被疑者として警察から事情を詳しく聞かれることは、一般的に「取調べ」といわれます。一方で、被害者や目撃者に対しては「事情聴取」と言われます。被疑者が逮捕された場合は、逮捕直後から警察の取調べを受けなければなりません。逮捕されると、警察署内の留置場で寝泊りをし、取調べの度に呼び出され、取調室にて警察の質問に答えることになります。

在宅捜査の場合には、基本的には普段通りの生活を維持することができます。警察から呼び出しを受けたときにだけ、応じなければなりません。逮捕された時には、身動きが取れないため、誰にも相談できない状態で取調べに応じることになるでしょう。家族が弁護士を派遣するか、自分で当番弁護士をよぶことで、応急処置を検討してください。

②被害者の事情聴取も行われる

被害者が被害申告をしたことをきっかけに、警察は捜査を始めます。被疑者の取調べが行われるのと並行して、被害者からより詳しく事情聴取が行われることになります。被害者は当時の状況を詳しく説明しなければならないため、特に性犯罪では事情聴取に大きな抵抗を示す人も多いです。必要なことであるとはいえ、被害者も精神的に大きなダメージを受けるのです。

被疑者は、被害者の供述に合わせて事実確認がとられていきます。ここで話が食い違うようであれば、警察は被害者の言い分のほうを重視する傾向にあります。その結果、被疑者への取調べが激化することも、十分にありえるでしょう。しっかり自分の主張を警察に理解してもらうためには、弁護士のサポートなしでは難しいという局面があります。

③取調べの状況次第では勾留延長も

逮捕から勾留にわたり、警察の取調べに黙秘を続けたり、十分な供述をしない場合には、「捜査未了」として勾留が延長されることがあります。勾留は、逮捕に続く身体拘束で、まずは10日間と決められています。しかし、それでは捜査が十分に尽くされなかった場合には、延長されるのです。

勾留延長は、最大を10日として、その範囲で身体拘束期間が延ばされます。できるだけ早く釈放されたいからと、事実と異なる供述をしたり自分に不利な回答をすると、あとあと取り返しのつかないことになるかもしれません。取調べは、逐一弁護士に相談しながら対応していくようにしましょう。

警察の事情聴取(取調べ)は拒否できる?

逮捕・勾留されている被疑者は拒否できない

逮捕・勾留されているときは、被疑者は取調べを拒否することはできません。被疑者には「取調べ受忍義務」があり、必ず応じなければいけないのです。もちろん、取調べに応じるということと、答えなければいけないということとは違います。黙秘権を行使して何も話さないという対応をとることも可能です。

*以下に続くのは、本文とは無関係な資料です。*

(** * Live camera video pipeline of the Miloco web UI

    A shallow embedding of
    - [web_ui/src/pages/Instant/components/VideoPlayer/index.jsx]
      (bitstream classifier [detectCodec] / [isKeyFrame], the WebSocket
      handlers [onmessage] / [onclose] and the effect cleanup), and
    - the [playStream] handler of the Instant page (the pool of playing
      cameras),
    followed by the properties of the pipeline stated against them. *)

From Stdlib Require Import ZArith List String Bool Lia.
From Stdlib.Strings Require Import Byte.
Import ListNotations.
Open Scope Z_scope.

(* ================================================================== *)
(** ** JavaScript values read from a [Uint8Array]                      *)
(* ================================================================== *)

Module Js.

(** [data[i]] on a typed array is a byte, or [undefined] when [i] is
    not an index of the array; no exception is raised. *)
Definition value := option byte.

Definition u8 (b : byte) : Z := Z.of_N (Byte.to_N b).

(** [v === n] for a number literal [n]. [undefined === n] is false. *)
Definition strict_eq (v : value) (n : Z) : bool :=
  match v with
  | Some b => u8 b =? n
  | None => false
  end.

(** Operand conversion of the bitwise operators: [undefined] becomes 0,
    a byte is its own value. *)
Definition to_int32 (v : value) : Z :=
  match v with
  | Some b => u8 b
  | None => 0
  end.

(** [Array.prototype.includes] on an array literal of numbers. *)
Definition includes (l : list Z) (x : Z) : bool := existsb (Z.eqb x) l.

(** [s.startsWith(p)] *)
Definition startsWith (s p : string) : bool := String.prefix p s.

End Js.

Definition Uint8Array := list byte.

(* ================================================================== *)
(** ** Reads of a buffer, with the indices that were read              *)
(* ================================================================== *)

(** A computation over a buffer returns its value together with the
    list of indices it read, in order. *)
Definition Rd (A : Type) : Type := (A * list nat)%type.

Definition ret {A} (x : A) : Rd A := (x, []).

Definition bind {A B} (m : Rd A) (f : A -> Rd B) : Rd B :=
  (fst (f (fst m)), snd m ++ snd (f (fst m))).

Notation "x <- m ;; k" := (bind m (fun x => k))
  (at level 61, m at next level, right associativity).

(** [data[i]] *)
Definition read (data : Uint8Array) (i : nat) : Rd Js.value :=
  (nth_error data i, [i]).

(** [a && b] and [a || b] evaluate [b] only when needed. *)
Definition andR (a b : Rd bool) : Rd bool :=
  x <- a ;; if x then b else ret false.

Definition orR (a b : Rd bool) : Rd bool :=
  x <- a ;; if x then ret true else b.

(** [data[i] === n] *)
Definition get_eq (data : Uint8Array) (i : nat) (n : Z) : Rd bool :=
  v <- read data i ;; ret (Js.strict_eq v n).

(** The start-code test shared by the three scans:
<<
  data[i] === 0x00 && data[i + 1] === 0x00 &&
  ((data[i + 2] === 0x00 && data[i + 3] === 0x01) || data[i + 2] === 0x01)
>> *)
Definition start_code (data : Uint8Array) (i : nat) : Rd bool :=
  andR (get_eq data i 0)
       (andR (get_eq data (i + 1) 0)
             (orR (andR (get_eq data (i + 2) 0) (get_eq data (i + 3) 1))
                  (get_eq data (i + 2) 1))).

(** [data[i + 2] === 0x01 ? i + 3 : i + 4] *)
Definition nal_start (data : Uint8Array) (i : nat) : Rd nat :=
  c <- get_eq data (i + 2) 1 ;; ret (if c then i + 3 else i + 4)%nat.

(* ================================================================== *)
(** ** Bitstream classifier                                            *)
(* ================================================================== *)

Inductive codec_family := h264 | h265 | unknown.

Definition codec_family_eqb (a b : codec_family) : bool :=
  match a, b with
  | h264, h264 | h265, h265 | unknown, unknown => true
  | _, _ => false
  end.

(** [data[nalStart] & 0x1f] *)
Definition h264_type (v : Js.value) : Z := Z.land (Js.to_int32 v) 31.

(** [(data[nalStart] >> 1) & 0x3f] *)
Definition h265_type (v : Js.value) : Z :=
  Z.land (Z.shiftr (Js.to_int32 v) 1) 63.

(** The loop of [detectCodec], [while (i < data.length - 6) { ... i++ }].
    [None] is returned only when the fuel runs out. *)
Fixpoint detect_loop (fuel : nat) (data : Uint8Array) (i : nat)
  : Rd (option codec_family) :=
  match fuel with
  | O => ret None
  | S fuel' =>
    if Z.of_nat i <? Z.of_nat (List.length data) - 6 then
      sc <- start_code data i ;;
      if sc then
        nalStart <- nal_start data i ;;
        a <- read data nalStart ;;
        b <- read data nalStart ;;
        if Js.includes [5; 7; 8] (h264_type a) then ret (Some h264)
        else if Js.includes [32; 33; 34; 19; 20] (h265_type b)
             then ret (Some h265)
             else detect_loop fuel' data (S i)
      else detect_loop fuel' data (S i)
    else ret (Some unknown)
  end.

Definition detectCodec_rd (data : Uint8Array) : Rd (option codec_family) :=
  detect_loop (S (List.length data)) data 0.

(** The value of [detectCodec(data)]. The fuel above is enough for the
    loop to end ([detectCodec_returns] below), so the last case never
    applies. *)
Definition detectCodec (data : Uint8Array) : codec_family :=
  match fst (detectCodec_rd data) with
  | Some c => c
  | None => unknown
  end.

(** Indices read by [detectCodec]. *)
Definition detectCodec_reads (data : Uint8Array) : list nat :=
  snd (detectCodec_rd data).

(** First branch of [isKeyFrame]: the scan stops at the first start code.
<<
  const nalUnitType = data[i + 2] === 0x01 ? data[i + 3] & 0x1f
                                           : data[i + 4] & 0x1f;
  return nalUnitType === 5;
>> *)
Fixpoint key_h264_loop (fuel : nat) (data : Uint8Array) (i : nat)
  : Rd (option bool) :=
  match fuel with
  | O => ret None
  | S fuel' =>
    if Z.of_nat i <? Z.of_nat (List.length data) - 4 then
      sc <- start_code data i ;;
      if sc then
        c <- get_eq data (i + 2) 1 ;;
        v <- read data (if c then i + 3 else i + 4)%nat ;;
        ret (Some (h264_type v =? 5))
      else key_h264_loop fuel' data (S i)
    else ret (Some false)
  end.

(** Second branch of [isKeyFrame]: the scan goes on until a NAL type in
    [[16, 17, 18, 19, 20]] is found. *)
Fixpoint key_h265_loop (fuel : nat) (data : Uint8Array) (i : nat)
  : Rd (option bool) :=
  match fuel with
  | O => ret None
  | S fuel' =>
    if Z.of_nat i <? Z.of_nat (List.length data) - 6 then
      sc <- start_code data i ;;
      if sc then
        nalStart <- nal_start data i ;;
        v <- read data nalStart ;;
        if Js.includes [16; 17; 18; 19; 20] (h265_type v) then ret (Some true)
        else key_h265_loop fuel' data (S i)
      else key_h265_loop fuel' data (S i)
    else ret (Some false)
  end.

Definition is_h264_codec (codec : string) : bool :=
  Js.startsWith codec "avc1" || Js.startsWith codec "h264".

Definition is_h265_codec (codec : string) : bool :=
  Js.startsWith codec "hvc1" || Js.startsWith codec "hev1"
  || Js.startsWith codec "h265".

Definition isKeyFrame_rd (data : Uint8Array) (codec : string)
  : Rd (option bool) :=
  if is_h264_codec codec then key_h264_loop (S (List.length data)) data 0
  else if is_h265_codec codec then key_h265_loop (S (List.length data)) data 0
  else ret (Some true).

(** The value of [isKeyFrame(data, codec)]; as for [detectCodec] the last
    case never applies ([isKeyFrame_returns]). *)
Definition isKeyFrame (data : Uint8Array) (codec : string) : bool :=
  match fst (isKeyFrame_rd data codec) with
  | Some b => b
  | None => true
  end.

Definition isKeyFrame_reads (data : Uint8Array) (codec : string) : list nat :=
  snd (isKeyFrame_rd data codec).

(* ================================================================== *)
(** ** What a buffer contains                                          *)
(* ================================================================== *)

(** [byte_is data i b]: index [i] is inside the buffer and holds [b]. *)
Definition byte_is (data : Uint8Array) (i : nat) (b : byte) : bool :=
  match nth_error data i with
  | Some x => Byte.eqb x b
  | None => false
  end.

(** A start code [00 00 01] or [00 00 00 01] begins at index [i]. *)
Definition start_code_at (data : Uint8Array) (i : nat) : bool :=
  byte_is data i x00 && byte_is data (i + 1) x00 &&
  (byte_is data (i + 2) x01
   || (byte_is data (i + 2) x00 && byte_is data (i + 3) x01)).

(** The byte that follows the start code beginning at [i]: the NAL header. *)
Definition nal_header (data : Uint8Array) (i : nat) : Js.value :=
  nth_error data (if byte_is data (i + 2) x01 then i + 3 else i + 4)%nat.

Definition is_h264_param_or_idr (v : Js.value) : bool :=
  Js.includes [5; 7; 8] (h264_type v).

Definition is_h265_param_or_idr (v : Js.value) : bool :=
  Js.includes [32; 33; 34; 19; 20] (h265_type v).

Definition is_h265_irap (v : Js.value) : bool :=
  Js.includes [16; 17; 18; 19; 20] (h265_type v).

(** No start code begins anywhere in the buffer. *)
Definition no_start_code (data : Uint8Array) : bool :=
  forallb (fun j => negb (start_code_at data j)) (seq 0 (List.length data)).

(** The first start code of the buffer begins at [i]. *)
Definition first_start_code (data : Uint8Array) (i : nat) : bool :=
  start_code_at data i
  && forallb (fun j => negb (start_code_at data j)) (seq 0 i).

(** The header after the start code at [i] is of a type one of the two
    families lists. *)
Definition classified_at (data : Uint8Array) (i : nat) : bool :=
  start_code_at data i
  && (is_h264_param_or_idr (nal_header data i)
      || is_h265_param_or_idr (nal_header data i)).

(** [i] is the first index visited by the scan of [detectCodec] (the
    indices below [data.length - 6]) at which a start code begins whose
    header is of a listed type. *)
Definition first_classified (data : Uint8Array) (i : nat) : bool :=
  (Z.of_nat i <? Z.of_nat (List.length data) - 6)
  && classified_at data i
  && forallb (fun j => negb (classified_at data j)) (seq 0 i).

(** Some start code of the buffer is followed by an H.265 VPS, SPS, PPS
    or IDR header. *)
Definition contains_h265_param_or_idr (data : Uint8Array) : bool :=
  existsb (fun i => start_code_at data i
                    && is_h265_param_or_idr (nal_header data i))
          (seq 0 (List.length data)).

(** Some start code of the buffer is followed by an H.265 header of type
    16 to 20. *)
Definition contains_h265_irap (data : Uint8Array) : bool :=
  existsb (fun i => start_code_at data i && is_h265_irap (nal_header data i))
          (seq 0 (List.length data)).

(** No start code at an index up to [i] is followed by a header of H.264
    type 5, 7 or 8. *)
Definition no_h264_match_upto (data : Uint8Array) (i : nat) : bool :=
  forallb (fun j => negb (start_code_at data j
                          && is_h264_param_or_idr (nal_header data j)))
          (seq 0 (S i)).

(** What the two scanning branches of [isKeyFrame] decide, said over the
    indices each one visits: the H.264 branch looks at the first start
    code below [data.length - 4] only, the H.265 branch at every start
    code below [data.length - 6]. *)
Definition key_h264_spec (data : Uint8Array) : bool :=
  match find (start_code_at data)
             (seq 0 (Z.to_nat (Z.of_nat (List.length data) - 4))) with
  | Some i => h264_type (nal_header data i) =? 5
  | None => false
  end.

Definition key_h265_spec (data : Uint8Array) : bool :=
  existsb (fun i => start_code_at data i && is_h265_irap (nal_header data i))
          (seq 0 (Z.to_nat (Z.of_nat (List.length data) - 6))).

(* ================================================================== *)
(** ** The VideoPlayer component: handlers of one session             *)
(* ================================================================== *)

Inductive frame_kind := key | delta.

(** [new EncodedVideoChunk({ type, timestamp, data })] *)
Record EncodedVideoChunk := {
  chunk_type : frame_kind;
  chunk_timestamp : Z;
  chunk_data : Uint8Array
}.

(** [e.data] of a message: only an [ArrayBuffer] is handled. *)
Inductive ws_data :=
| ArrayBuffer (bytes : Uint8Array)
| TextFrame (s : string).

(** A message event, with the value [performance.now()] has when the
    handler runs. *)
Record MessageEvent := {
  msg_data : ws_data;
  msg_now : Z
}.

(** A close event; [event.reason] may be absent. *)
Record CloseEvent := {
  close_reason : option string
}.

Record WebSocket := {
  ws_url : string
}.

(** What a handler does to the outside, in order: the calls it makes to
    the classifier, to the state setters, to the decoder, to the transport
    and to the [onPlay] prop; [Uncaught] is an exception that leaves the
    handler. Console output is left out. *)
Inductive effect :=
| CallDetectCodec (data : Uint8Array)
| CallIsKeyFrame (data : Uint8Array) (codec : string)
| SetAutoCodec (c : string)
| SetError (key : string)
| Decode (c : EncodedVideoChunk)
| DecoderClose
| WsClose (code : option Z) (reason : option string)
| OnPlay
| Uncaught (name : string).

(** Truthiness of a value that is [null] or a string. *)
Definition truthy (v : option string) : bool :=
  match v with
  | None => false
  | Some EmptyString => false
  | Some _ => true
  end.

「警察の誘導には乗らないようにしよう」「出来る限り黙秘を貫こう」と思ったとしても、逃げ場のない環境下での取調べは精神的に疲弊します。警察も狙っている供述をとるために、あの手この手で取調べを行います。ここでの発言はきわめて重要ですので、どれだけ精神的に負荷がかかっても、弁護士との打合せ通りの対応を守ってください

任意での事情聴取(取調べ)は拒否できる

在宅捜査で任意の呼び出しがあったときには、任意である以上、取調べを拒否することができます。まだ参考人段階での事情聴取も、被害者としての取調べであっても、任意の場合には応じないという選択肢があります。

しかし、注意しなければならないのは、任意の事情聴取(取調べ)を断り続けると、嫌疑が深まり、逮捕という強制捜査に踏み切られてしまうおそれがあるということです。特別な事情がない限り、任意の事情聴取(取調べ)に対しては応じるようにしたほうがよいでしょう。不安があるときは、先に弁護士に相談してある程度のシュミレーションをしてから応じてください。

コラム|警察・検察官の取調べは証拠になる

警察や検察官の前で話したことは、基本的にはすべて供述調書にまとめられます。話したことは、警察や検察事務官が文字に起こします。そして、最終的に、その内容に誤りがないか確認が求められ、署名と押印をすることになるのです。この供述調書は、のちに裁判で証拠として使われることがあり、判決に影響がでる可能性があります。「だいたい合っているから署名しよう」という軽い気持ちではなく、少しでも供述調書に誤りがあれば、訂正を求めることが大切です。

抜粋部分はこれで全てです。